No hace falta que la última entrega del CIS registre lo que es una realidad que no para de crecer entre nosotros: la corrupción. Sigue siendo por detrás del paro la segunda preocupación de los españoles y con tendencia al alza. En efecto,  todos los días entran y salen de los juzgados imputados o condenados por delitos de corrupción.
No hace mucho tiempo, antes del 25 M, la Comisaria Europea de Justicia daba a conocer un demoledor informe sobre la corrupción en Europa. En algunos países, según las encuestas manejadas por la UE, más del 90% de la población pensaba que la corrupción era generalizada. Así las cosas, en un escenario de crisis general, no sorprende que en las elecciones del 25 M la abstención haya sido la que ha sido y que los populismos, de un u otro signo, hayan ascendido mientras caen en picado los partidos tradicionales, presos de unas burocracias que les impiden ver la realidad tal cual es.
No hay que ser un lince para comprender el alcance de la ecuación corrupción-desafección. Cuando quien dirige en el sector público, y también en el privado, se conduce con arreglo a exigentes parámetros materiales de ética, el grado de confianza y fiabilidad en las instituciones y corporaciones es proporcional a la exigencia del temple y compromiso ético. Y cuándo, como es el caso, la corrupción campa a sus anchas, el grado de desafección sube como la espuma. El 25 M volvió a comprobarse y es posible que la tendencia vaya a más en posteriores comicios.
La corrupción preocupaba a los dirigentes europeos  antes del 25 M y ahora, tras las elecciones, debería ser objeto de un tratamiento especial y firme que se concretara en un gran acuerdo nacional entre partidos políticos y agentes sociales. En España, no se puede olvidar, el informe de la UE señalaba que el 95% de la población  pensaba que en nuestro país la corrupción está generalizada.

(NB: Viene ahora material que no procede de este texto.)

(** The cell behind a name and labels, and [inc] through the reference. *)
Definition cell (m : gmap string CounterEntry) (name : string) (l : labels) : option double :=
  e ← m !! name; c_by_labels e !! fmt_labels l.

Definition inc_cell (m : gmap string CounterEntry) (name : string) (l : labels) (v : double)
    : gmap string CounterEntry :=
  alter (fun e => mkCE (c_help e) (alter (fun c => Cell.inc c v) (fmt_labels l) (c_by_labels e))) name m.

(** ** Rendering *)

Definition entry_le {A} (p q : string * A) : Prop := String.leb p.1 q.1 = true.
#[export] Instance entry_le_dec {A} : RelDecision (@entry_le A).
Proof. intros p q. unfold entry_le. apply _. Defined.

(** The iteration order of [std::map]. *)
Definition in_order {A} (m : gmap string A) : list (string * A) :=
  merge_sort entry_le (map_to_list m).

Section render.
(** [printf] with [%.17g] on a finite number. *)
Variable g17 : double -> string.

Definition fmt_double (v : double) : string :=
  match v with
  | S754_nan => "NaN"
  | S754_infinity true => "-Inf"
  | S754_infinity false => "+Inf"
  | _ => g17 v
  end.

Definition concat_map {A} (f : A -> string) (l : list A) : string :=
  foldr (fun a s => f a +:+ s) "" l.

Definition head_lines (name help kind : string) : string :=
  "# HELP " +:+ name +:+ " " +:+ help +:+ String nl ""
  +:+ "# TYPE " +:+ name +:+ " " +:+ kind +:+ String nl "".

Definition render_plain (kind : string) (m : gmap string CounterEntry) : string :=
  concat_map (fun p =>
    head_lines p.1 (c_help p.2) kind
    +:+ concat_map (fun q => p.1 +:+ q.1 +:+ " " +:+ fmt_double q.2 +:+ String nl "")
          (in_order (c_by_labels p.2))) (in_order m).

(** [base.substr(1, base.size() - 2)]. *)
Fixpoint without_last (s : string) : string :=
  match s with
  | "" | String _ "" => ""
  | String c s => String c (without_last s)
  end.
Definition label_inner (base : string) : string :=
  match base with String _ (String _ _ as rest) => without_last rest | _ => "" end.

Definition bucket_label (inner le : string) : string :=
  let le := "le=" +:+ String dq (le +:+ String dq "") in
  if String.eqb inner "" then "{" +:+ le +:+ "}" else "{" +:+ inner +:+ "," +:+ le +:+ "}".

Definition render_hist_series (name base : string) (h : Hist.Histogram) : string :=
  let snap := Hist.snapshot h in
  let inner := label_inner base in
  concat_map (fun p => name +:+ "_bucket" +:+ bucket_label inner (fmt_double p.1) +:+ " "
                       +:+ dec_u p.2 +:+ String nl "")
    (zip (Hist.s_buckets snap) (Hist.cumulative snap))
  +:+ name +:+ "_bucket" +:+ bucket_label inner "+Inf" +:+ " "
  +:+ dec_u (default 0 (last (Hist.cumulative snap))) +:+ String nl ""
  +:+ name +:+ "_sum" +:+ base +:+ " " +:+ fmt_double (Hist.s_sum snap) +:+ String nl ""
  +:+ name +:+ "_count" +:+ base +:+ " " +:+ dec_u (Hist.s_count snap) +:+ String nl "".

Definition render_hists (m : gmap string HistEntry) : string :=
  concat_map (fun p =>
    head_lines p.1 (h_help p.2) "histogram"
    +:+ concat_map (fun q => render_hist_series p.1 q.1 q.2) (in_order (h_by_labels p.2)))
    (in_order m).

Definition render (r : MetricsRegistry) : string :=
  render_plain "counter" (counters_ r) +:+ render_plain "gauge" (gauges_ r)
  +:+ render_hists (histograms_ r).
End render.

Definition name_le (a b : string) : Prop := String.leb a b = true.
#[export] Instance name_le_dec : RelDecision name_le.
Proof. intros a b. unfold name_le. apply _. Defined.

Definition metric_names (r : MetricsRegistry) : list string :=
  merge_sort name_le
    ((in_order (counters_ r)).*1 ++ (in_order (gauges_ r)).*1 ++ (in_order (histograms_ r)).*1).

(** ** Labels are faithful *)

(** A label name as Prometheus allows it has no equals sign. *)
Definition name_ok (k : string) : bool := sall (fun c => negb (c =? "=")%char) k.
Definition labels_ok (l : labels) : bool := forallb (fun p => name_ok p.1) l.

Lemma name_cut k1 k2 x y :
  name_ok k1 = true -> name_ok k2 = true -> k1 +:+ "=" +:+ x = k2 +:+ "=" +:+ y -> k1 = k2 /\ x = y.
Proof.
  revert k2. induction k1 as [|c k1 IH]; intros [|d k2] H1 H2 He; rewrite ?sapp_cons, ?sapp_nil_l in He.
  - by injection He.
  - injection He as <- _. done.
  - injection He as -> _. done.
  - injection He as -> He. simpl in H1, H2. apply andb_true_iff in H1 as [_ H1], H2 as [_ H2].
    destruct (IH k2 H1 H2 He) as [-> ->]. done.
Qed.

Lemma escape_char_cut c d x y :
  escape_char c +:+ x = escape_char d +:+ y -> c = d /\ x = y.
Proof.
  unfold escape_char.
  repeat match goal with |- context [(?a =? ?b)%char] => destruct (Ascii.eqb_spec a b); subst end;
    rewrite ?sapp_cons, ?sapp_nil_l; intros H; simplify_eq; try done;
    repeat match goal with H : String _ _ = _ |- _ => rewrite ?sapp_cons, ?sapp_nil_l in H end; by simplify_eq.
Qed.

Lemma escape_char_head c x : exists d s, escape_char c +:+ x = String d s /\ d <> dq.
Proof.
  unfold escape_char. destruct (Ascii.eqb_spec c "\"); [by do 2 eexists|].
  destruct (Ascii.eqb_spec c dq); [by do 2 eexists|].
  destruct (Ascii.eqb_spec c nl); by do 2 eexists.
Qed.

Lemma value_cut v1 v2 x y :
  escape v1 +:+ String dq x = escape v2 +:+ String dq y -> v1 = v2 /\ x = y.
Proof.
  revert v2. induction v1 as [|c v1 IH]; intros [|d v2] He; cbn [escape] in He;
    rewrite ?sapp_nil_l, ?sapp_assoc in He.
  - by injection He.
  - destruct (escape_char_head d (escape v2 +:+ String dq y)) as (e & s & Hs & Hne). rewrite Hs in He.
    injection He as <- _. done.
  - destruct (escape_char_head c (escape v1 +:+ String dq x)) as (e & s & Hs & Hne). rewrite Hs in He.
    injection He as -> _. done.
  - apply escape_char_cut in He as [-> He]. destruct (IH v2 He) as [-> ->]. done.
Qed.

Lemma fmt_pairs_inj b l1 l2 x y :
  labels_ok l1 = true -> labels_ok l2 = true ->
  fmt_pairs b l1 +:+ "}" +:+ x = fmt_pairs b l2 +:+ "}" +:+ y ->
  (b = true -> l1 <> [] /\ l2 <> []) -> l1 = l2.
Proof.
  revert b l2. induction l1 as [|[k1 v1] l1 IH]; intros b [|[k2 v2] l2] H1 H2 He Hb; [done|..].
  - destruct b; [by destruct (Hb eq_refl)|]. cbn [fmt_pairs] in He. rewrite sapp_nil_l, !sapp_assoc, !sapp_cons in He. done.
  - destruct b; [by destruct (Hb eq_refl)|]. cbn [fmt_pairs] in He. rewrite !sapp_assoc, !sapp_cons in He. done.
  - simpl in H1, H2. apply andb_true_iff in H1 as [Hn1 H1], H2 as [Hn2 H2].
    cbn [fmt_pairs] in He. rewrite !sapp_assoc in He. apply sapp_inj_l in He.
    apply name_cut in He as [-> He]; [|done|done]. rewrite !sapp_cons in He. injection He as He.
    rewrite !sapp_assoc, !sapp_cons in He. apply value_cut in He as [-> He].
    f_equal. by apply (IH false l2).
Qed.

Lemma fmt_labels_inj l1 l2 :
  labels_ok l1 = true -> labels_ok l2 = true -> fmt_labels l1 = fmt_labels l2 -> l1 = l2.
Proof.
  intros H1 H2 He. destruct l1 as [|p1 l1], l2 as [|p2 l2]; [done|done|done|].
  unfold fmt_labels in He. apply sapp_inj_l in He.
  apply (fmt_pairs_inj true _ _ "" ""); [done|done| |done]. by rewrite !sapp_nil_r.
Qed.

(** Distinct series do not share a cell: for label names without an equals
    sign, incrementing one series of a metric leaves every other series of
    every metric alone, whatever characters the label values have; and
    registering a series again neither resets it nor any other. *)
Theorem series_independent m name name' l l' v help :
  labels_ok l = true -> labels_ok l' = true ->
  ((name, l) <> (name', l') -> cell (inc_cell m name l v) name' l' = cell m name' l')
  /\ (forall x, cell m name l = Some x -> cell (inc_cell m name l v) name l = Some (Cell.inc x v))
  /\ (forall x, cell m name' l' = Some x -> cell (register m name help l) name' l' = Some x)
  /\ is_Some (cell (register m name help l) name l).
Proof.
  intros Hl Hl'. unfold cell, inc_cell, register. split_and!.
  - intros Hne. destruct (decide (name = name')) as [<-|Hn]; [|by rewrite lookup_alter_ne].
    rewrite lookup_alter_eq. destruct (m !! name) as [e|]; [|done]. simpl.
    rewrite lookup_alter_ne; [done|]. intros He. apply Hne. f_equal. by apply fmt_labels_inj.
  - intros x. rewrite lookup_alter_eq. destruct (m !! name) as [e|]; [|done]. simpl.
    rewrite lookup_alter_eq. by intros ->.
  - intros x Hx. destruct (decide (name = name')) as [<-|Hn]; [|by rewrite lookup_insert_ne].
    rewrite lookup_insert_eq. simpl. destruct (m !! name) as [e|]; [|done]. simpl in *.
    destruct (c_by_labels e !! fmt_labels l) eqn:E; [done|].
    rewrite lookup_insert_ne; [done|]. congruence.
  - rewrite lookup_insert_eq. simpl. destruct (c_by_labels _ !! fmt_labels l) eqn:E; [by rewrite E|].
    by rewrite lookup_insert_eq.
Qed.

Ahora, tras el último informe del CIS, la preocupación por la corrupción sigue creciendo siguiendo una tendencia preocupante mientras la regeneración que precisamos sigue esperando.
Los principales dirigentes políticos, económicos, sociales y culturales deberían urgentemente sentarse y hablar en profundidad de la situación para preparar cambios sustanciales en la ordenación de la política y de la economía. Unas transformaciones que deberían ser adecuadas a la magnitud del problema.
Así las cosas, es lógico que la ciudadanía de las espalda a las instituciones que considera más desprestigiadas, los partidos políticos, así como a las personas que las lideran como ha acontecido en toda Europa el 25 M. El grado de incrustación de determinados grupos en las instituciones clama al cielo,  así como el sinnúmero de agentes y operadores colocados  hasta la última de las más elementales asociaciones del entramado social. Vivimos, es triste reconocerlo, en  una sociedad sin temple moral y sin recursos cívicos que es pastoreada sin el menor problema por especialistas en manipulación y control social.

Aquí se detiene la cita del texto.